A main limitation of our optical design is the occlusion that the central splitting mirror produces. This occlusion is inherent to our design, but we believe it can be reasonably well minimized. Also, there is the potential to use is as an advantage, in for example a coded-aperture type method, which you will hear about in the next two talks. Also, there is a difficult and tedious alignment process to get the images to route correctly to the sensor. Part of the difficulty of the alignment is because our system is only a prototype, which was built entirely from custom parts made in our in-house machine shop. The main issue with our DOF extrapolation and refocusing methods is that the DOF of the output image is dependent on the DOF present in the smallest aperture image. But image sharpness can be improved with our depth guided deconvolution method. Also, similarly to many Depth from defocus methods, we need texture in the image to compute an accurate defocus gradient map.
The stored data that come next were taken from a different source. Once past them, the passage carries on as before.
Definition data_column_sidecar_codec : codec DataColumnSidecar :=
  derive_codec (FCons u64_codec (FCons (list_codec (vector_codec (uint_codec 1)
    BYTES_PER_CELL) 4096) (FCons (list_codec (fixed_bytes_codec 48) 4096) (FCons (list_codec
    (fixed_bytes_codec 48) 4096) (FCons signed_beacon_block_header_codec (FCons (vector_codec
    root_codec 4) FNil))))))
    (fun '(x0, (x1, (x2, (x3, (x4, (x5, _)))))) => mkDataColumnSidecar x0 x1 x2 x3 x4 x5)
    (fun r => (dcs_index r, (dcs_column r, (dcs_kzg_commitments r, (dcs_kzg_proofs r,
      (dcs_signed_block_header r, (dcs_kzg_commitments_inclusion_proof r, tt))))))).
Definition wf_data_column_sidecar : DataColumnSidecar -> Prop :=
  wf_struct (wf_cons (wf_uint 8) (wf_cons (wf_list (wf_vector (wf_uint 1) BYTES_PER_CELL)
    4096) (wf_cons (wf_list (wf_fixed_bytes 48) 4096) (wf_cons (wf_list (wf_fixed_bytes 48)
    4096) (wf_cons wf_signed_beacon_block_header (wf_cons (wf_vector (wf_fixed_bytes 32) 4)
    wf_nil))))))
    (fun '(x0, (x1, (x2, (x3, (x4, (x5, _)))))) => mkDataColumnSidecar x0 x1 x2 x3 x4 x5)
    (fun r => (dcs_index r, (dcs_column r, (dcs_kzg_commitments r, (dcs_kzg_proofs r,
      (dcs_signed_block_header r, (dcs_kzg_commitments_inclusion_proof r, tt))))))).
#[export] Instance data_column_sidecar_codec_ok : CodecOk data_column_sidecar_codec wf_data_column_sidecar.
Proof. derive_ok. Qed.

(** ** Requests that are a bare list *)
(** The hand-written [Encode] and [Decode] of a struct with one list field: the
    encoding of the field, without the offset a derived container would have. *)
Definition transparent_codec {T R} (c : codec T) (build : T -> R) (field : R -> T) : codec R :=
  Codec false (ssz_fixed_len c) (fun r => ssz_bytes_len c (field r)) (fun r buf => ssz_append c (field r) buf)
    (fun bs => v ← from_ssz_bytes c bs; Ok (build v)).

Lemma transparent_codec_ok {T R} (c : codec T) (build : T -> R) (field : R -> T) wf :
  CodecOk c wf -> IS_FIXED_SIZE c = false -> (forall r, build (field r) = r) -> (forall v, field (build v) = v) ->
  CodecOk (transparent_codec c build field) (fun r => wf (field r)).
Proof.
  intros Hc Hvar Hbf Hfb. unfold transparent_codec. split; cbn; unfold as_ssz_bytes; cbn.
  - intros v buf. apply (append_app (c:=c)).
  - apply (fixed_len_bounds (c:=c)).
  - intros _. by apply (variable_fixed_len (c:=c)).
  - done.
  - intros v Hv Hlen. by apply (bytes_len_exact (c:=c)).
  - intros v Hv Hlen. pose proof (decode_encode (c:=c) (field v) Hv Hlen) as Hd. unfold as_ssz_bytes in Hd. rewrite Hd. cbn. by rewrite Hbf.
  - intros bs v. destruct (from_ssz_bytes c bs) as [t| |] eqn:Hd; [|done..]. intros [= <-].
    rewrite Hfb. by apply (decode_canonical (c:=c)) in Hd.
  - intros bs. pose proof (decode_no_panic (c:=c) bs). by destruct (from_ssz_bytes c bs).
Qed.

Record BeaconBlocksByRootRequest : Type := mkBeaconBlocksByRootRequest { bbo_block_roots : list bytes }.
Definition blocks_by_root_codec : codec BeaconBlocksByRootRequest :=
  transparent_codec (list_codec root_codec MAX_REQUEST_BLOCKS) mkBeaconBlocksByRootRequest bbo_block_roots.
Definition wf_blocks_by_root (r : BeaconBlocksByRootRequest) : Prop :=
  wf_list (wf_fixed_bytes 32) MAX_REQUEST_BLOCKS (bbo_block_roots r).
#[export] Instance blocks_by_root_codec_ok : CodecOk blocks_by_root_codec wf_blocks_by_root.
Proof. apply (transparent_codec_ok _ _ _ (wf_list (wf_fixed_bytes 32) MAX_REQUEST_BLOCKS)); [codec_ok|done|by intros []|done]. Qed.

Record BlobSidecarsByRootRequest : Type := mkBlobSidecarsByRootRequest { bso_blob_ids : list BlobIdentifier }.
Definition blobs_by_root_codec : codec BlobSidecarsByRootRequest :=
  transparent_codec (list_codec blob_identifier_codec MAX_REQUEST_BLOB_SIDECARS) mkBlobSidecarsByRootRequest bso_blob_ids.
Definition wf_blobs_by_root (r : BlobSidecarsByRootRequest) : Prop :=
  wf_list wf_blob_identifier MAX_REQUEST_BLOB_SIDECARS (bso_blob_ids r).
#[export] Instance blobs_by_root_codec_ok : CodecOk blobs_by_root_codec wf_blobs_by_root.
Proof. apply (transparent_codec_ok _ _ _ (wf_list wf_blob_identifier MAX_REQUEST_BLOB_SIDECARS)); [codec_ok|done|by intros []|done]. Qed.

Record DataColumnSidecarsByRootRequest : Type := mkDataColumnSidecarsByRootRequest { co_ids : list DataColumnsByRootIdentifier }.
Definition columns_by_root_codec : codec DataColumnSidecarsByRootRequest :=
  transparent_codec (list_codec columns_identifier_codec MAX_REQUEST_BLOCKS_DENEB) mkDataColumnSidecarsByRootRequest co_ids.
Definition wf_columns_by_root (r : DataColumnSidecarsByRootRequest) : Prop :=
  wf_list wf_columns_identifier MAX_REQUEST_BLOCKS_DENEB (co_ids r).
#[export] Instance columns_by_root_codec_ok : CodecOk columns_by_root_codec wf_columns_by_root.
Proof. apply (transparent_codec_ok _ _ _ (wf_list wf_columns_identifier MAX_REQUEST_BLOCKS_DENEB)); [codec_ok|done|by intros []|done]. Qed.

(** ** The lengths of encodings *)
Definition sized {T} (c : codec T) (wf : T -> Prop) (lo hi : Z) : Prop :=
  forall v, wf v -> lo <= zlen (as_ssz_bytes c v) <= hi.

Lemma sized_fixed {T} (c : codec T) wf `{!CodecOk c wf} n : IS_FIXED_SIZE c = true -> ssz_fixed_len c = n -> sized c wf n n.
Proof. intros Hf <- v Hv. rewrite (fixed_len_exact (c:=c)) by done. lia. Qed.

Lemma sized_list {T} (c : codec T) wf N lo hi `{!CodecOk c wf} :
  sized c wf lo hi -> 0 <= hi -> sized (list_codec c N) (wf_list wf N) 0 (Z.max 0 N * ((if IS_FIXED_SIZE c then 0 else 4) + hi)).
Proof.
  intros Hs Hhi l [Hl HN]. change (as_ssz_bytes (list_codec c N) l) with (seq_ssz_append c l []).
  split; [apply zlen_nonneg|]. rewrite (zlen_seq_encoding c wf).
  assert (zlen (body c l) <= zlen l * hi) as Hbody.
  { clear HN. induction Hl as [|v l Hv _ IH]; [done|]. rewrite zlen_body_cons, zlen_cons. apply Hs in Hv. lia. }
  pose proof (zlen_nonneg l). destruct (IS_FIXED_SIZE c); nia.
Qed.

(** The variable part of a container. *)
Inductive fields_sized : forall {T}, Fields T -> (T -> Prop) -> Z -> Z -> Prop :=
  | sized_nil : fields_sized FNil wf_nil 0 0
  | sized_cons_fixed {A B} (c : codec A) wfa (fs : Fields B) wfb lo hi :
      IS_FIXED_SIZE c = true -> fields_sized fs wfb lo hi -> fields_sized (FCons c fs) (wf_cons wfa wfb) lo hi
  | sized_cons_var {A B} (c : codec A) wfa (fs : Fields B) wfb lo hi lo' hi' :
      IS_FIXED_SIZE c = false -> sized c wfa lo' hi' -> fields_sized fs wfb lo hi ->
      fields_sized (FCons c fs) (wf_cons wfa wfb) (lo' + lo) (hi' + hi).

Lemma sized_derive {T R} (fs : Fields T) wf (build : T -> R) fields lo hi lo' hi' :
  FieldsOk fs wf -> flen fs + lo = lo' -> flen fs + hi = hi' -> fields_sized fs wf lo hi ->
  sized (derive_codec fs build fields) (wf_struct wf build fields) lo' hi'.
Proof.
  intros Hok <- <- Hs r [Hr _]. change (as_ssz_bytes (derive_codec fs build fields) r) with (fields_append fs (fields r) []).
  rewrite (zlen_fields_append fs wf) by done. enough (lo <= zlen (varpart fs (fields r)) <= hi) by lia.
  generalize dependent (fields r). clear r fields build Hok.
  induction Hs as [|A B c wfa fs wfb lo hi Hf _ IH|A B c wfa fs wfb lo hi lo' hi' Hf Hc _ IH]; intros v; [done|..];
    destruct v as [a v]; intros [Ha Hv]; cbn [varpart]; rewrite Hf; [apply IH; done|].
  rewrite zlen_app. apply Hc in Ha. apply IH in Hv. cbn in *. lia.
Qed.

Lemma columns_sized : sized (list_codec u64_codec NUMBER_OF_COLUMNS) (wf_list (wf_uint 8) NUMBER_OF_COLUMNS) 0 (NUMBER_OF_COLUMNS * 8).
Proof. apply (sized_list u64_codec (wf_uint 8) NUMBER_OF_COLUMNS 8 8); [by apply sized_fixed; [apply _|..]|done]. Qed.
Lemma columns_by_range_sized : sized columns_by_range_codec wf_columns_by_range 20 (20 + NUMBER_OF_COLUMNS * 8).
Proof.
  apply (sized_derive _ _ _ _ 0 (NUMBER_OF_COLUMNS * 8)); [repeat first [apply FieldsOk_nil|apply FieldsOk_cons; [codec_ok|]]|done|done|].
  do 2 (apply sized_cons_fixed; [done|]). apply (sized_cons_var _ _ _ _ 0 0 0 (NUMBER_OF_COLUMNS * 8)); [done|apply columns_sized|constructor].
Qed.
Lemma columns_identifier_sized : sized columns_identifier_codec wf_columns_identifier 36 (36 + NUMBER_OF_COLUMNS * 8).
Proof.
  apply (sized_derive _ _ _ _ 0 (NUMBER_OF_COLUMNS * 8)); [repeat first [apply FieldsOk_nil|apply FieldsOk_cons; [codec_ok|]]|done|done|].
  apply sized_cons_fixed; [done|]. apply (sized_cons_var _ _ _ _ 0 0 0 (NUMBER_OF_COLUMNS * 8)); [done|apply columns_sized|constructor].
Qed.
Lemma columns_by_root_sized :
  sized columns_by_root_codec wf_columns_by_root 0 (MAX_REQUEST_BLOCKS_DENEB * (4 + 32 + 4 + NUMBER_OF_COLUMNS * 8)).
Proof. intros r Hr. apply (sized_list columns_identifier_codec _ MAX_REQUEST_BLOCKS_DENEB _ _ columns_identifier_sized ltac:(done) _ Hr). Qed.
Lemma blocks_by_root_sized : sized blocks_by_root_codec wf_blocks_by_root 0 (MAX_REQUEST_BLOCKS * 32).
Proof.
  intros r Hr. apply (sized_list root_codec (wf_fixed_bytes 32) MAX_REQUEST_BLOCKS 32 32); [by apply sized_fixed; [apply _|..]|done|done].
Qed.
Lemma blobs_by_root_sized : sized blobs_by_root_codec wf_blobs_by_root 0 (MAX_REQUEST_BLOB_SIDECARS * 40).
Proof.
  intros r Hr. apply (sized_list blob_identifier_codec wf_blob_identifier MAX_REQUEST_BLOB_SIDECARS 40 40); [by apply sized_fixed; [apply _|..]|done|done].
Qed.
Lemma error_message_sized : sized error_message_codec wf_error_message 4 260.
Proof.
  apply (sized_derive _ _ _ _ 0 256); [repeat first [apply FieldsOk_nil|apply FieldsOk_cons; [codec_ok|]]|done|done|].
  apply (sized_cons_var _ _ _ _ 0 0 0 256); [done| |constructor].
  apply (sized_list (uint_codec 1) (wf_uint 1) 256 1 1); [by apply sized_fixed; [apply _|..]|done].
Qed.
Lemma data_column_sidecar_sized : sized data_column_sidecar_codec wf_data_column_sidecar 356 (356 + 4096 * (2048 + 48 + 48)).
Proof.
  apply (sized_derive _ _ _ _ 0 (4096 * 2048 + (4096 * 48 + 4096 * 48))); [repeat first [apply FieldsOk_nil|apply FieldsOk_cons; [codec_ok|]]|done|done|].
  apply sized_cons_fixed; [done|]. apply (sized_cons_var _ _ _ _ 0 (4096 * 48 + 4096 * 48) 0 (4096 * 2048)); [done| |].
  { apply (sized_list (vector_codec (uint_codec 1) BYTES_PER_CELL) _ 4096 2048 2048); [by apply sized_fixed; [apply _|..]|done]. }
  apply (sized_cons_var _ _ _ _ 0 (4096 * 48) 0 (4096 * 48)); [done| |].
  { apply (sized_list (fixed_bytes_codec 48) _ 4096 48 48); [by apply sized_fixed; [apply _|..]|done]. }
  apply (sized_cons_var _ _ _ _ 0 0 0 (4096 * 48)); [done| |by repeat (apply sized_cons_fixed; [done|]); constructor].
  apply (sized_list (fixed_bytes_codec 48) _ 4096 48 48); [by apply sized_fixed; [apply _|..]|done].
Qed.
(* ===== verification/RpcCodec.v ===== *)
(** * Networking: the request and response codec

    [RpcCodec] of crates/pharos-network/src/rpc/codec.rs with the methods of
    scoring.rs and protocol.rs, the bounds of rpc/size_bounds.rs and the messages of
    rpc/types.rs.  The blocks and light client objects of a preset are wire types of
    the interface [WireSpec]; the fork digests are the interface [ForkContext], which
    file ForkSchedule implements.

    Theorem [request_round_trip]: a request that is written is read as it was.
    Theorem [response_round_trip]: so is a response, chunk by chunk.  Theorem
    [response_bounded]: whatever a peer sends, reading it ends without aborting, and
    what is accepted answers the method, has no more items than a response may have,
    and items that are encodings of their type within the bounds. *)

From stdpp Require Import base list.
From Stdlib Require Import ZArith Lia.
From S2P Require Import Prelude SszCodec SszContainer SszBitfield SszTypes Rpc RpcTypes.

(** ** Methods *)
Inductive RpcMethod : Type :=
  | MStatus | MGoodbye | MPing | MMetaData | MMetaDataV1 | MBlocksByRange | MBlocksByRoot
  | MLightClientBootstrap | MLightClientUpdatesByRange | MLightClientFinalityUpdate
  | MLightClientOptimisticUpdate | MBlobSidecarsByRange | MBlobSidecarsByRoot
  | MDataColumnSidecarsByRange | MDataColumnSidecarsByRoot | MBeaconBlocksByHead
  | MStatusV2 | MMetaDataV3.

Definition has_context_bytes (method : RpcMethod) : bool :=
  match method with
  | MBlocksByRange | MBlocksByRoot | MLightClientBootstrap | MLightClientUpdatesByRange
  | MLightClientFinalityUpdate | MLightClientOptimisticUpdate | MBlobSidecarsByRange
  | MBlobSidecarsByRoot | MDataColumnSidecarsByRange | MDataColumnSidecarsByRoot
  | MBeaconBlocksByHead => true
  | _ => false
  end.

Definition MAX_REQUEST_LIGHT_CLIENT_UPDATES : Z := 128.
Definition MAX_REQUEST_BLOB_SIDECARS_ELECTRA : Z := 1152.
Definition MAX_REQUEST_DATA_COLUMN_SIDECARS : Z := MAX_REQUEST_BLOCKS_DENEB * NUMBER_OF_COLUMNS.
Definition compute_max_request_blob_sidecars (is_electra : bool) : Z :=
  if is_electra then MAX_REQUEST_BLOB_SIDECARS_ELECTRA else MAX_REQUEST_BLOB_SIDECARS.

Definition MAX_LIGHT_CLIENT_OBJECT_SSZ_BYTES : Z := 64 * 1024.
Definition MAX_BLOB_SIDECAR_SSZ_BYTES : Z := 200 * 1024.
Definition MAX_DATA_COLUMN_SIDECAR_SSZ_BYTES : Z := 10 * 1024 * 1024.
Definition MAX_SIGNED_BEACON_BLOCK_SSZ_BYTES : Z := 200 * 1024.

(** The least and greatest length of the body of a request. *)
Definition type_size_bounds (method : RpcMethod) : Z * Z :=
  match method with
  | MStatus => (84, 84)
  | MGoodbye => (8, 8)
  | MPing => (8, 8)
  | MMetaData => (17, 64)
  | MMetaDataV1 => (16, 16)
  | MBlocksByRange => (24, 24)
  | MBlocksByRoot => (0, MAX_REQUEST_BLOCKS * 32)
  | MLightClientBootstrap => (32, 32)
  | MLightClientUpdatesByRange => (16, 16)
  | MLightClientFinalityUpdate | MLightClientOptimisticUpdate => (0, 0)
  | MBlobSidecarsByRange => (16, 16)
  | MBlobSidecarsByRoot => (0, MAX_REQUEST_BLOB_SIDECARS * 40)
  | MDataColumnSidecarsByRange => (20, 20 + NUMBER_OF_COLUMNS * 8)
  | MDataColumnSidecarsByRoot => (0, MAX_REQUEST_BLOCKS_DENEB * (4 + 32 + 4 + NUMBER_OF_COLUMNS * 8))
  | MBeaconBlocksByHead => (40, 40)
  | MStatusV2 => (92, 92)
  | MMetaDataV3 => (0, 0)
  end.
Fortunately, for DOF extrapolation, its isn’t critical to have Accurate defocus gradients in textureless regions because we are blurring them, and a textureless area looks very similar blurred or unblurred.
In conclusion We have presented the design for a multi-aperture camera that captures a 1d sampling of aperture sizes, instead of a 2d grid. Our system doesn’t use beamsplitters which loose light And is completely removable. Our Multi-Aperture camera enables post-exposure DOF control, And in particular DOF extrapolation. In addition we can perform limited refocusing. And Finally we presented a depth guided deconvolution method to improve sharpness.